Dublin is cause of dairy woes

THE time has come for the Government to cut the dairy industry some slack. Even as Brussels pumps money into supporting the dairy market, to keep farmers’ heads above water, Dublin has dragged them down, with payment delays, budget cuts, and our national credit crisis.

Dublin is cause of dairy woes

Nor has nature done any favours, with a cold, wet spring making it hugely challenging to make the most of Ireland’s relatively cheap grass feeding.

Absolutely nothing can be done about the weather, other than adjust as well as possible, but the Government can throw frozen-out and waterlogged milk producers a lifeline by making an early decision on how it will distribute available EU funding.

ICMSA president Jackie Cahill has identified a possible fund of €64m from which the Government could help dairy farmers over the next 12 months.

Up to €30m is likely to become available later this year, earmarked for dairy and rural broadband. In Germany, the government has already reserved this funding for dairy farmers, said Mr Cahill.

Next year, €17m will be available from the modulation funds, and €17m can be allocated in 2010 from unused Irish CAP funding.

Now is the time to give dairy farmers a shot in the arm by promising them a considerable share of these funds.

Otherwise, the promising future of a quota-free Irish dairy industry is endangered – and many Irish milk producers will not survive to reap the benefits of the EU’s huge expenditure in buying 130,000 tonnes of butter into APS and intervention, and 120,000 tonnes of skim milk powder into intervention.

The EU’s market support has been backed up by Irish co-operatives subsidising the milk price.

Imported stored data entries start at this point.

(* ===== verification/StateTransition.v ===== *)
(** The transition of a transaction: [core/state_transition.go] and [core/gaspool.go].

    A transaction buys its gas from the sender and from the pool of its block, runs,
    and gives back what is left; a privacy transaction pays with a stamp instead. *)
From S2P Require Import Prelude RlpEncode RlpDecode RlpRaw Storage IstanbulTypes ValidatorSet Trie StateDB StateSpec StateTheorems BigMath Transaction VmProg VmData VmCore VmInterp Hex Curve RingSign Abi Ota Native.

Import BitCurves.

(** [params/protocol_params.go] *)
Definition TxGas : Z := 21000.
Definition TxGasContractCreation : Z := 53000.
Definition TxDataZeroGas : Z := 4.
Definition TxDataNonZeroGas : Z := 68.
Definition RequiredGasPerMixPub : Z := 4000.

Inductive transition_err :=
| VmError (e : vm_err)
| ErrNonceTooHigh | ErrNonceTooLow | errInsufficientBalanceForGas | ErrGasLimitReached | ErrGasLimit
| ErrInvalidPrivacyValue | ErrInvalidGasPrice | ErrStampSpent | ErrAbi.

#[export] Instance transition_err_dec : EqDecision transition_err.
Proof. solve_decision. Defined.

(** The interface [Message], as [AsMessage] implements it. *)
Record Message := mkMessage {
  msg_from : address;
  msg_to : option address;
  msg_nonce : Z;
  msg_value : Z;
  msg_gas : Z;
  msg_gasPrice : Z;
  msg_data : bytes;
  msg_checkNonce : bool;
  msg_txType : Z
}.


(** ** The gas pool *)

Definition AddGas (gp amount : Z) : Z := gp + amount.
Definition SubGas (gp amount : Z) : option Z := if gp <? amount then None else Some (gp - amount).

(** ** The monad of a transition *)

(** What a [StateTransition] changes: its gas, its data and the shared pool. *)
Record StateTransition := mkTransition {
  st_gp : Z;
  st_gas : Z;
  st_initialGas : Z;
  st_data : bytes
}.

Definition TM (A : Type) : Type := StateTransition -> prog (StateTransition * (A + transition_err)).

Definition tret {A} (a : A) : TM A := fun st => Return (st, inl a).
Definition tfail {A} (e : transition_err) : TM A := fun st => Return (st, inr e).
Definition tbind {A B} (c : TM A) (k : A -> TM B) : TM B := fun st =>
  do (st, r) <- c st; match r with inl a => k a st | inr e => Return (st, inr e) end.
Definition tlift {A} (p : prog (A + transition_err)) : TM A := fun st => do r <- p; Return (st, r).
Definition tdo {A} (p : prog A) : TM A := fun st => do r <- p; Return (st, inl r).
Definition tget : TM StateTransition := fun st => Return (st, inl st).
Definition tput (st : StateTransition) : TM unit := fun _ => Return (st, inl tt).

Notation "'step' x '<-' c ';' k" := (tbind c (fun x => k)) (at level 10, x pattern, c at level 100, k at level 200) : go_scope.
Notation "'step!' c ';' k" := (tbind c (fun _ => k)) (at level 10, c at level 100, k at level 200) : go_scope.

Definition with_gp (st : StateTransition) (gp : Z) : StateTransition := mkTransition gp (st_gas st) (st_initialGas st) (st_data st).
Definition with_tgas (st : StateTransition) (gas : Z) : StateTransition := mkTransition (st_gp st) gas (st_initialGas st) (st_data st).

Definition pool_SubGas (amount : Z) : TM unit := step st <- tget;
  match SubGas (st_gp st) amount with Some gp => tput (with_gp st gp) | None => tfail ErrGasLimitReached end.

(** ** Gas *)

Definition IntrinsicGas (data : bytes) (contractCreation homestead : bool) : Z :=
  let igas := if contractCreation && homestead then TxGasContractCreation else TxGas in
  if zlen data >? 0 then
    let nz := zlen (filter (fun b => b <> 0) data) in
    igas + nz * TxDataNonZeroGas + (zlen data - nz) * TxDataZeroGas
  else igas.

Definition useGas (amount : Z) : TM unit := step st <- tget;
  if st_gas st <? amount then tfail (VmError ErrOutOfGas) else tput (with_tgas st (st_gas st - amount)).

Definition gasUsed (st : StateTransition) : Z := st_initialGas st - st_gas st.

(** ** Privacy transactions *)

Section Transition.
Context `{HC : Crypto} `{HE : EllipticCurve} `{HP : Precompiles}.

Record PrivacyTxInfo := mkPrivacyTxInfo {
  pi_KeyImage : point;
  pi_PublicKeys : list point;
  pi_W_Random : list Z;
  pi_Q_Random : list Z;
  pi_CallData : bytes;
  pi_StampBalance : Z;
  pi_StampTotalGas : Z;
  pi_GasLeftSubRingSign : Z
}.

Definition vm_result {A} (p : prog (res A)) : prog (A + transition_err) :=
  do r <- p; Return (match r with inl a => inl a | inr e => inr (VmError e) end).

Notation "'check' x '<-' c ';' k" := (pbind c (fun r => match r with inl x => k | inr e => Return (inr e) end))
  (at level 10, x pattern, c at level 100, k at level 200) : go_scope.

(** The outputs of the method [combine]. *)
Definition combine_outputs : list abi_type := [StringTy; BytesTy].

(** What is paid for the signature and for storing the key image. *)
Definition ring_gas (mixLen : Z) : Z := u64 (u64 (RequiredGasPerMixPub * mixLen) + SstoreSetGas).

(** A price of zero is divided by. *)
Definition FetchPrivacyTxInfo (hashInput input : bytes) (gasPrice : Z) : prog (PrivacyTxInfo + transition_err) :=
  if zlen input <? 4 then Return (inr (VmError ErrInvalidRingSigned))
  else
    match Unpack combine_outputs (drop 4 input) with
    | Ok [AString ringSignedData; ABytes cxtCallParams] =>
        check info <- vm_result (FetchRingSignInfo hashInput ringSignedData);
        if gasPrice =? 0 then Crash []
        else
          let stampGas := OTABalance info / gasPrice in
          if big_BitLen stampGas >? 64 then Return (inr (VmError ErrOutOfGas))
          else
            let StampTotalGas := big_Uint64 stampGas in
            let preSubGas := ring_gas (zlen (PublicKeys info)) in
            if StampTotalGas <? preSubGas then Return (inr (VmError ErrOutOfGas))
            else Return (inl (mkPrivacyTxInfo (KeyImage info) (PublicKeys info) (W_Random info) (Q_Random info)
                                cxtCallParams (OTABalance info) StampTotalGas (StampTotalGas - preSubGas)))
    | _ => Return (inr ErrAbi)
    end.

(** What the pool of transactions checks. *)
Definition ValidPrivacyTx (hashInput input : bytes) (gasPrice : option Z) (intrGas : option Z) (txValue gasLimit : Z) : prog (unit + transition_err) :=
  match intrGas with
  | None => Return (inr (VmError ErrOutOfGas))
  | Some intrGas =>
      if big_BitLen intrGas >? 64 then Return (inr (VmError ErrOutOfGas))
      else if negb (Z.sgn txValue =? 0) then Return (inr ErrInvalidPrivacyValue)
      else
        match gasPrice with
        | None => Return (inr ErrInvalidGasPrice)
        | Some gasPrice =>
            if gasPrice <=? 0 then Return (inr ErrInvalidGasPrice)
            else
              check info <- FetchPrivacyTxInfo hashInput input gasPrice;
              if pi_StampTotalGas info >? big_Uint64 gasLimit then Return (inr ErrGasLimit)
              else
                check found <- vm_result (CheckOTAImageExist (FromECDSAPub (pi_KeyImage info)));
                match found with
                | Some _ => Return (inr ErrStampSpent)
                | None => if pi_GasLeftSubRingSign info <? big_Uint64 intrGas then Return (inr (VmError ErrOutOfGas)) else Return (inl tt)
                end
        end
  end.

(** A stamp that was spent gives no gas, without an error; the error of storing the
    key image is dropped. *)
Definition PreProcessPrivacyTx (hashInput input : bytes) (gasPrice txValue : Z) : prog (bytes * Z * Z + transition_err) :=
  if negb (Z.sgn txValue =? 0) then Return (inr ErrInvalidPrivacyValue)
  else
    check info <- FetchPrivacyTxInfo hashInput input gasPrice;
    let kix := FromECDSAPub (pi_KeyImage info) in
    check found <- vm_result (CheckOTAImageExist kix);
    match found with
    | Some _ => Return (inl ([], 0, 0))
    | None =>
        do _ <- AddOTAImage kix (be_bytes (Z.abs (pi_StampBalance info)));
        Return (inl (pi_CallData info, pi_StampTotalGas info, pi_GasLeftSubRingSign info))
    end.

(** ** The transition *)

(** The virtual machine of the block: [rec] runs contracts, [coinbase] is paid. *)
Context (cfg : Config) (rec : Runner) (coinbase : address) (msg : Message).

Definition ensure (a : address) : prog unit := do known <- call (EvExist a); if known then Return tt else call (EvCreateAccount a).

Definition from_ref : TM address := step! tdo (ensure (msg_from msg)); tret (msg_from msg).

(** [to] of a message that has a recipient. *)
Definition to_ref (a : address) : TM address := step! tdo (ensure a); tret a.

Definition buyGas : TM unit :=
  let mgas := msg_gas msg in
  if big_BitLen mgas >? 64 then tfail (VmError ErrOutOfGas)
  else
    let mgval := mgas * msg_gasPrice msg in
    step sender <- from_ref;
    step balance <- tdo (call (EvGetBalance sender));
    if balance <? mgval then tfail errInsufficientBalanceForGas
    else
      step! pool_SubGas mgas;
      step st <- tget;
      step! tput (mkTransition (st_gp st) (u64 (st_gas st + big_Uint64 mgas)) mgas (st_data st));
      tdo (call (EvSubBalance sender mgval)).

Definition preCheck : TM unit :=
  step sender <- from_ref;
  step! (if msg_checkNonce msg then
           step nonce <- tdo (call (EvGetNonce sender));
           if nonce <? msg_nonce msg then tfail ErrNonceTooHigh
           else if nonce >? msg_nonce msg then tfail ErrNonceTooLow
           else tret tt
         else tret tt);
  buyGas.

(** The integer of the refund counter is not copied by the source: it is overwritten
    with the product, and reset by [Finalise] before it is read again. *)
Definition refundGas : TM unit :=
  step sender <- from_ref;
  step st <- tget;
  step! tdo (call (EvAddBalance sender (st_gas st * msg_gasPrice msg)));
  step counter <- tdo (call EvGetRefund);
  let refund := BigMin (gasUsed st / 2) counter in
  let st := with_tgas st (u64 (st_gas st + big_Uint64 refund)) in
  step! tput st;
  step! tdo (call (EvAddBalance sender (refund * msg_gasPrice msg)));
  tput (with_gp st (AddGas (st_gp st) (st_gas st))).

(** The part of [TransitionDb] for privacy transactions before the machine runs: the
    gas of the stamp. *)
Definition use_stamp (sender : address) : TM Z :=
  step st <- tget;
  step (pureCallData, total, useable) <- tlift (PreProcessPrivacyTx sender (st_data st) (msg_gasPrice msg) (msg_value msg));
  step! tput (mkTransition (st_gp st) useable useable pureCallData);
  step! pool_SubGas total;
  tret total.

(** The gas that is left is a [uint64]. *)
Definition execute (sender : address) : TM (bytes * option vm_err) :=
  step st <- tget;
  match msg_to msg with
  | None =>
      step (ret, _, gas, err, _) <- tdo (evm_Create cfg rec (AccountRef sender) (st_data st) (st_gas st) (msg_value msg) NewEVM);
      step! tput (with_tgas st (u64 gas)); tret (ret, err)
  | Some to =>
      step nonce <- tdo (call (EvGetNonce sender));
      step! tdo (call (EvSetNonce sender (u64 (nonce + 1))));
      step to <- to_ref to;
      step (ret, gas, err, _) <- tdo (evm_Call cfg rec (AccountRef sender) to (st_data st) (st_gas st) (msg_value msg) NewEVM);
      step! tput (with_tgas st (u64 gas)); tret (ret, err)
  end.

(** What is returned, the gas before and after refunds, and whether the machine failed. *)
Definition TransitionDb : TM (bytes * Z * Z * bool) :=
  let normal := IsNormalTransaction (msg_txType msg) in
  step! (if normal then preCheck else tret tt);
  step sender <- from_ref;
  step st <- tget;
  let intrinsicGas := IntrinsicGas (st_data st) (bool_decide (msg_to msg = None)) true in
  if big_BitLen intrinsicGas >? 64 then tfail (VmError ErrOutOfGas)
  else
    step stampTotalGas <- (if normal then tret 0 else use_stamp sender);
    step! useGas (big_Uint64 intrinsicGas);
    step (ret, vmerr) <- execute sender;
    if decide (vmerr = Some ErrInsufficientBalance) then tfail (VmError ErrInsufficientBalance)
    else
      step (requiredGas, usedGas) <- (if normal then
          step st <- tget; step! refundGas; step st' <- tget; tret (gasUsed st, gasUsed st')
        else tret (stampTotalGas, stampTotalGas));
      step! tdo (call (EvAddBalance coinbase (usedGas * msg_gasPrice msg)));
      tret (ret, requiredGas, usedGas, bool_decide (is_Some vmerr)).

Definition NewStateTransition (gp : Z) : StateTransition := mkTransition gp 0 0 (msg_data msg).

(** The pool after it, and the returned bytes, the gas used and whether it failed. *)
Definition ApplyMessage (gp : Z) : prog (Z * (bytes * Z * bool + transition_err)) :=
  do (st, r) <- TransitionDb (NewStateTransition gp);
  Return (st_gp st, match r with inl (ret, _, gasUsed, failed) => inl (ret, gasUsed, failed) | inr e => inr e end).
End Transition.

For example, Dairygold Co-op has paid out €20m to farmers in 2008 to compensate for low milk prices. But group chairman, Vincent Buckley, has warned it cannot sustain this in 2009, against a background of severe global economic downturn. Also last week, Carbery Group chief Dan McSweeney said EU supports are insufficient, and production cutbacks looked inevitable if farmers cannot get a “sensible income” from milk.

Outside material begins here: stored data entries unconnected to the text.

(* ===== verification/TransitionClaims.v ===== *)
(** Transitions of transactions on the state database: what is paid for gas, by whom
    and to whom, and what a stamp pays. *)
From S2P Require Import Prelude RlpEncode RlpDecode RlpRaw RlpTheorems Storage IstanbulTypes ValidatorSet KeccakCrypto RoundState TrieNode TrieRep Trie TrieTheorems StateDB StateSpec StateTheorems SecureTrie StateCommit StateFinalise StateClaims BigMath Transaction VmProg VmData VmCore VmInterp VmJump VmInv VmExec VmStep VmSafe VmLoop VmTable VmClaims Hex Curve RingSign Abi Ota Native NativeLaws NativeClaims StateTransition.
Import BitCurves.

(** ** Payments *)

Definition add_balance (c : acct) (n : Z) : acct := set_balance c (a_balance c + n).

(** An amount at one address. *)
Definition at_addr (a : address) (n : Z) (b : address) : Z := if decide (b = a) then n else 0.

Section Payments.
Context `{HCL : CryptoLaws}.

(** Only balances change, by [d]. *)
Definition pays (m m' : machine) (d : address -> Z) : Prop :=
  (forall b, acct_at (m_world m') b = add_balance (acct_at (m_world m) b) (d b)) /\ w_refund (m_world m') = w_refund (m_world m).

Lemma add_balance_0 c n : n = 0 -> add_balance c n = c.
Proof. intros ->. unfold add_balance. rewrite Z.add_0_r. by destruct c. Qed.

Lemma pays_refl m d : (forall b, d b = 0) -> pays m m d.
Proof. intros Hd. split; [|done]. intros b. by rewrite add_balance_0. Qed.

Lemma pays_trans m1 m2 m3 d1 d2 d : pays m1 m2 d1 -> pays m2 m3 d2 -> (forall b, d b = d1 b + d2 b) -> pays m1 m3 d.
Proof.
  intros [E1 R1] [E2 R2] Hd. split; [|congruence]. intros b. rewrite E2, E1, Hd. unfold add_balance. simpl. f_equal. lia.
Qed.

Lemma pays_weaken m m' d d' : pays m m' d -> (forall b, d' b = d b) -> pays m m' d'.
Proof. intros [E R] Hd. split; [|done]. intros b. by rewrite Hd. Qed.

Lemma acct_at_set W a c b : acct_at (w_set W a c) b = if decide (b = a) then c else acct_at W b.
Proof. unfold acct_at. simpl. unfold fn_set. by destruct (decide (b = a)). Qed.

Lemma acct_at_touch W a b : acct_at (w_touch W a) b = acct_at W b.
Proof.
  unfold w_touch. destruct (w_accts W a) eqn:E; [done|]. rewrite acct_at_set. destruct (decide (b = a)) as [->|]; [|done]. unfold acct_at. by rewrite E.
Qed.

Lemma w_touch_refund W a : w_refund (w_touch W a) = w_refund W.
Proof. unfold w_touch. by destruct (w_accts W a). Qed.

(** A balance that is set to what it was, and [n] more. *)
Lemma pays_set m a n : pays m (mkMachine (w_set (m_world m) a (add_balance (acct_at (m_world m) a) n)) (m_snaps m) (m_next m)) (at_addr a n).
Proof.
  split; [|done]. intros b. cbn [m_world]. rewrite acct_at_set. unfold at_addr. destruct (decide (b = a)) as [->|]; [done|]. by rewrite add_balance_0.
Qed.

In other words, dairy farmers could be forced out of business.

That should be all the warning the Government needs that the dairy industry cannot take more punishment.

By delaying Farm Waste Management and REPS 4 payments, and cutting other payments to farmers in its twice yearly budgets, the Government has pushed dairy farmers to the brink. Its economic mismanagement exacerbated Ireland’s version of the credit crisis, which hits dairy farming on the double.

After their biggest ever annual investment in 2008, in order to obey Government regulations such as the nitrates directive, the tighter control of credit by bankers, suppliers and merchants is as much as many farmers can bear. And the dairy industry’s funding requirements at processor level are also threatened by very tough banking constraints.

However, by announcing aid for the dairy industry without delay, the Government could help to nurture the green shoots shooting up after a year of dairy deep freeze. There are signs that Irish dairy farmers who stuck it out can begin to benefit from those who fallen by the wayside in other countries.

Just across the water, Claymore Dairy, in the north of Scotland, are losing three of its remaining producers, including its largest, with 300 cows. This will leave the co-op with only 11 producers in an area the size of Belgium.

Production in the EU and the US is falling in response to low prices and low profitability.

Glanbia reports reduced milk output in places like France and the US – which is why the group has decided to sustain the manufacturing milk price at the cost of losses for its Food Ingredients Ireland division, and to make a three-year loan of €8m available to its milk suppliers.

Management at the Kilkenny-based group believe that dairy markets have reached the bottom, and there will be some recovery in late 2009.

They say sustaining the milk price is important in the current, unprecedented circumstances, to help maintain Glanbia’s Irish dairy supply and trading base.

IFA also says there is evidence of a market turnaround, but it has yet to lift above an intervention price equivalent for farmers, and was unlikely to come in time to significantly improve average Irish milk prices in 2009.

It certainly won’t be in time for the peak milk supply later this month.

The €64m which ICMSA says could be available would be worth 1.14 cent per litre to farmers over the next 12 months.

Even a fraction of it could convince dairy farmers that they have a future worth planning for.